Starting at the top of the data and ending with the line that holds "run and the", transcribe each line exactly; include both ends.

(Dataset entries)
****************

(* ===== verification/Kernel.v ===== *)
(** * executor.go over mvmemory.go: the whole kernel, step by step

    The executors of [ExecuteBlockWithEstimates], with the transactions they
    run and the memory they share.  What other files treat as one step is
    taken apart here: every read, write, estimate and deletion of a key, every
    load and store of an atomic pointer and every step of the scheduler is an
    action of its own, so that executors interleave as goroutines do.  (Reading
    or changing one key is one action: the inner tree of a key never moves, and
    what others can notice happens when its root is loaded or swapped.)  The
    memory has one store, as the engine's kernel call has, and transactions
    access it by key. *)

From Stdlib Require Import ZArith Lia.
From S2P Require Import Prelude Utils BTree BTreeIterator Types MemDB MVData MVDataFacts MVView Prog Status Scheduler.
Local Open Scope Z_scope.

(** A transaction: what [TxExecutor] does with the view it is given, and its
    result.  It panics when it sets a zero value. *)
Inductive callback (V A : Type) :=
| CReturn (a : A)
| CGet (key : Bytes) (k : V → callback V A)
| CSet (key : Bytes) (value : V) (k : callback V A)
| CDelete (key : Bytes) (k : callback V A).
Arguments CReturn {_ _} _.
Arguments CGet {_ _} _ _.
Arguments CSet {_ _} _ _ _.
Arguments CDelete {_ _} _ _.

Section kernel.
Context {BT : BTreeLib} {V A : Type} `{!GoZero V} (isZero : V → bool).
Context {Store : Type} `{!KVStore Store V} (storage : Store).

(** A finished run of a transaction: its view, its result and, as history, what
    each read of the memory answered. *)
Record attempt := MkAttempt {
  at_view : GMVMemoryView V Store;
  at_log : list (Bytes * TxnVersion * V);
  at_result : A;
}.

(** The scheduler and [MVMemory].  The last two fields are history variables,
    which no action reads: the last recorded attempt of each transaction, and
    what each incarnation has written. *)
Record kernel := MkKernel {
  k_sched : Scheduler;
  k_data : GMVData V;
  k_lastWrittenLocations : list (option (list Bytes));
  k_lastReadSet : list (option ReadSet);
  k_attempts : list (option attempt);
  k_written : gmap (Z * Z * Bytes) V;
}.

Definition put_sched (s : Scheduler) (k : kernel) : kernel :=
  MkKernel s (k_data k) (k_lastWrittenLocations k) (k_lastReadSet k) (k_attempts k) (k_written k).
Definition put_data (d : GMVData V) (k : kernel) : kernel :=
  MkKernel (k_sched k) d (k_lastWrittenLocations k) (k_lastReadSet k) (k_attempts k) (k_written k).
Definition put_locations (l : list (option (list Bytes))) (k : kernel) : kernel :=
  MkKernel (k_sched k) (k_data k) l (k_lastReadSet k) (k_attempts k) (k_written k).
Definition put_written (w : gmap (Z * Z * Bytes) V) (k : kernel) : kernel :=
  MkKernel (k_sched k) (k_data k) (k_lastWrittenLocations k) (k_lastReadSet k) (k_attempts k) w.
Definition put_attempt (rs : list (option ReadSet)) (l : list (option attempt)) (k : kernel) : kernel :=
  MkKernel (k_sched k) (k_data k) (k_lastWrittenLocations k) rs l (k_written k).

Definition on_sched {X} (p : prog Scheduler X) : prog kernel X := lift k_sched put_sched p.

Local Open Scope prog_scope.

(** ** Running a transaction *)

Definition k_Read (key : Bytes) (txn : Z) : prog kernel (V * TxnVersion * bool) :=
  atomic (λ k, r ← Read (k_data k) key txn; Returns (k, r))%stdpp.

(** The loop of [GMVMemoryView.Get]; [fuel] bounds the waits. *)
Fixpoint k_read (fuel : nat) (txn : Z) (key : Bytes) : prog kernel (V * TxnVersion) :=
  match fuel with
  | O => atomic (λ _, Waits)
  | S fuel =>
      '(value, version, estimate) ⇐ k_Read key txn;
      if (estimate : bool) then on_sched (waitFor txn (Index version)) ;; k_read fuel txn key
      else Ret (value, version)
  end.

(** The pending write of a view. *)
Definition own_write (s : GMVMemoryView V Store) (key : Bytes) : option V :=
  match v_writeSet s with
  | None => None
  | Some ws => let '(v, found) := OverlayGet ws key in if (found : bool) then Some v else None
  end.

Fixpoint run_callback (fuel : nat) (s : GMVMemoryView V Store) (log : list (Bytes * TxnVersion * V))
    (c : callback V A) : prog kernel attempt :=
  match c with
  | CReturn a => Ret (MkAttempt s log a)
  | CGet key c =>
      match own_write s key with
      | Some v => run_callback fuel s log (c v)
      | None =>
          '(value, version) ⇐ k_read fuel (v_txn s) key;
          let v := if negb (version_Valid version) then kv_Get (v_storage s) key else value in
          run_callback fuel (add_read s (MkRead key version)) (log ++ [(key, version, v)]) (c v)
      end
  | CSet key v c =>
      match view_Set isZero s key v with
      | Returns s' => run_callback fuel s' log c
      | _ => panic
      end
  | CDelete key c => run_callback fuel (view_Delete s key) log c
  end.

(** ** The memory *)

(** What [ApplyWriteSet] goes through. *)
Definition view_writes (s : GMVMemoryView V Store) : list (Bytes * V) :=
  match v_writeSet s with
  | None => []
  | Some ws => mem_Scan ws
  end.

Fixpoint k_ApplyWriteSet (version : TxnVersion) (writes : list (Bytes * V)) : prog kernel unit :=
  match writes with
  | [] => Ret tt
  | (key, value) :: writes =>
      atomic (λ k, d ← Write (k_data k) key value version;
                   Returns (put_written (<[(Index version, Incarnation version, key) := value]> (k_written k))
                              (put_data d k), tt))%stdpp ;;
      k_ApplyWriteSet version writes
  end.

(** [readLastWrittenLocations]; a nil list of locations is empty. *)
Definition k_locations (txn : Z) : prog kernel (list Bytes) :=
  atomic (λ k, p ← deref (at_index (k_lastWrittenLocations k) txn); Returns (k, default [] p))%stdpp.

Fixpoint k_delete_all (txn : Z) (keys : list Bytes) : prog kernel unit :=
  match keys with
  | [] => Ret tt
  | key :: keys =>
      atomic (λ k, d ← MVDelete (k_data k) key txn; Returns (put_data d k, tt))%stdpp ;;
      k_delete_all txn keys
  end.

(** [rcuUpdateWrittenLocations]: the callback of [DiffOrderedList] deletes the
    keys that are no longer written and notices the new ones. *)
Definition k_rcu (txn : Z) (newLocations : list Bytes) : prog kernel bool :=
  prevLocations ⇐ k_locations txn;
  let diff := diff_list prevLocations newLocations in
  k_delete_all txn (fst <$> filter (λ x, x.2 = false) diff) ;;
  atomic (λ k, l ← deref (set_index (k_lastWrittenLocations k) txn (Some newLocations));
               Returns (put_locations l k, tt))%stdpp ;;
  Ret (existsb snd diff).

Definition k_Record (version : TxnVersion) (a : attempt) : prog kernel bool :=
  let writes := view_writes (at_view a) in
  k_ApplyWriteSet version writes ;;
  wroteNewLocation ⇐ k_rcu (Index version) writes.*1;
  atomic (λ k, rs ← deref (set_index (k_lastReadSet k) (Index version) (Some (v_readSet (at_view a))));
               l ← deref (set_index (k_attempts k) (Index version) (Some a));
               Returns (put_attempt rs l k, tt))%stdpp ;;
  Ret wroteNewLocation.

Fixpoint k_validate_reads (txn : Z) (reads : list ReadDescriptor) : prog kernel bool :=
  match reads with
  | [] => Ret true
  | r :: reads =>
      '(_, version, estimate) ⇐ k_Read (rd_Key r) txn;
      if (estimate : bool) then Ret false
      else if decide (version = rd_Version r) then k_validate_reads txn reads else Ret false
  end.

(** Panics when nothing was recorded.  The read sets have no iterators. *)
Definition k_ValidateReadSet (txn : Z) : prog kernel bool :=
  rs ⇐ atomic (λ k, p ← deref (at_index (k_lastReadSet k) txn); rs ← deref p; Returns (k, rs))%stdpp;
  k_validate_reads txn (rs_Reads rs).

Fixpoint k_estimate_all (txn : Z) (keys : list Bytes) : prog kernel unit :=
  match keys with
  | [] => Ret tt
  | key :: keys =>
      atomic (λ k, d ← WriteEstimate (k_data k) key txn; Returns (put_data d k, tt))%stdpp ;;
      k_estimate_all txn keys
  end.

Definition k_ConvertWritesToEstimates (txn : Z) : prog kernel unit :=
  locations ⇐ k_locations txn;
  k_estimate_all txn locations.

(** ** The executor *)

Context (txExecutor : Z → callback V A).

Definition k_execute (fuel : nat) (txn : Z) : prog kernel attempt :=
  run_callback fuel (NewGMVMemoryView 0 storage txn) [] (txExecutor txn).

Definition k_TryExecute (fuel : nat) (version : TxnVersion) : prog kernel (TxnVersion * TaskKind) :=
  on_sched (modify (λ s, set_stats (i64 (executedTxns s + 1)) (validatedTxns s) s)) ;;
  view ⇐ k_execute fuel (Index version);
  wroteNewLocation ⇐ k_Record version view;
  on_sched (FinishExecution version wroteNewLocation).

Definition k_NeedsReexecution (version : TxnVersion) : prog kernel (TxnVersion * TaskKind) :=
  on_sched (modify (λ s, set_stats (executedTxns s) (i64 (validatedTxns s + 1)) s)) ;;
  valid ⇐ k_ValidateReadSet (Index version);
  aborted ⇐ (if (valid : bool) then Ret false else on_sched (try_validation_abort version));
  (if (aborted : bool) then k_ConvertWritesToEstimates (Index version) else Ret tt) ;;
  on_sched (FinishValidation (Index version) aborted).

(** One round of [Executor.Run]; [None] leaves the loop. *)
Definition k_Run_round (fuel : nat) (cancelled : bool) (version : TxnVersion) (kind : TaskKind) :
    prog kernel (option (TxnVersion * TaskKind)) :=
  d ⇐ on_sched Done;
  if (d : bool) then Ret None
  else if negb (version_Valid version) then
    if cancelled then Ret None
    else t ⇐ on_sched NextTask; Ret (Some t)
  else
    t ⇐ match kind with
        | TaskKindExecution => k_TryExecute fuel version
        | TaskKindValidation => k_NeedsReexecution version
        end;
    Ret (Some t).

(** ** All the executors *)

(** One action of an executor, or the start of its next round: whether the
    context is cancelled by then is open, and so is the bound on the waits of
    the round. *)
Inductive kernel_step : kernel * list (prog kernel (option (TxnVersion * TaskKind))) →
    kernel * list (prog kernel (option (TxnVersion * TaskKind))) → Prop :=
| kernel_act k k' ps i X (act : kernel → outcome (kernel * X)) c x :
    ps !! i = Some (Act act c) → act k = Returns (k', x) →
    kernel_step (k, ps) (k', <[i := c x]> ps)
| kernel_round k ps i version kind fuel cancelled :
    ps !! i = Some (Ret (Some (version, kind))) →
    kernel_step (k, ps) (k, <[i := k_Run_round fuel cancelled version kind]> ps).

(** [NewMVMemoryWithEstimates] and [NewScheduler]: the locations of the
    estimates are recorded, and then turned into estimates. *)
Fixpoint k_init (txn : nat) (estimates : list (list Bytes)) : prog kernel unit :=
  match estimates with
  | [] => Ret tt
  | est :: estimates =>
      k_rcu (Z.of_nat txn) est ;; k_ConvertWritesToEstimates (Z.of_nat txn) ;; k_init (S txn) estimates
  end.

Definition NewKernel (block_size : nat) : kernel :=
  MkKernel (NewScheduler block_size) (NewGMVData V) (replicate block_size None) (replicate block_size None)
    (replicate block_size None) ∅.

(** Executors enter [Run] without a task. *)
Definition entering (executors : nat) : list (prog kernel (option (TxnVersion * TaskKind))) :=
  replicate executors (Ret (Some (InvalidTxnVersion, TaskKindExecution))).

(** ** The specification: one transaction after the other *)

Fixpoint run_plain (f : Bytes → V) (c : callback V A) : outcome ((Bytes → V) * A) :=
  match c with
  | CReturn a => Returns (f, a)
  | CGet key c => run_plain f (c (f key))
  | CSet key v c => if isZero v then Panics else run_plain (λ k, if decide (k = key) then v else f k) c
  | CDelete key c => run_plain (λ k, if decide (k = key) then zero else f k) c
  end.

Fixpoint run_in_order (f : Bytes → V) (cs : list (callback V A)) : outcome ((Bytes → V) * list A) :=
  match cs with
  | [] => Returns (f, [])
  | c :: cs =>
      '(f, a) ← run_plain f c;
      '(f, results) ← run_in_order f cs;
      Returns (f, a :: results)
  end%stdpp.
End kernel.
Arguments attempt {_} _ _ _.
Arguments kernel {_} _ _ _.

****************

▶ _Solved exercise_
(* ===== verification/Kernel.v ===== *)
(** * executor.go over mvmemory.go: the whole kernel, step by step

    The executors of [ExecuteBlockWithEstimates], with the transactions they
    run and the memory they share.  What other files treat as one step is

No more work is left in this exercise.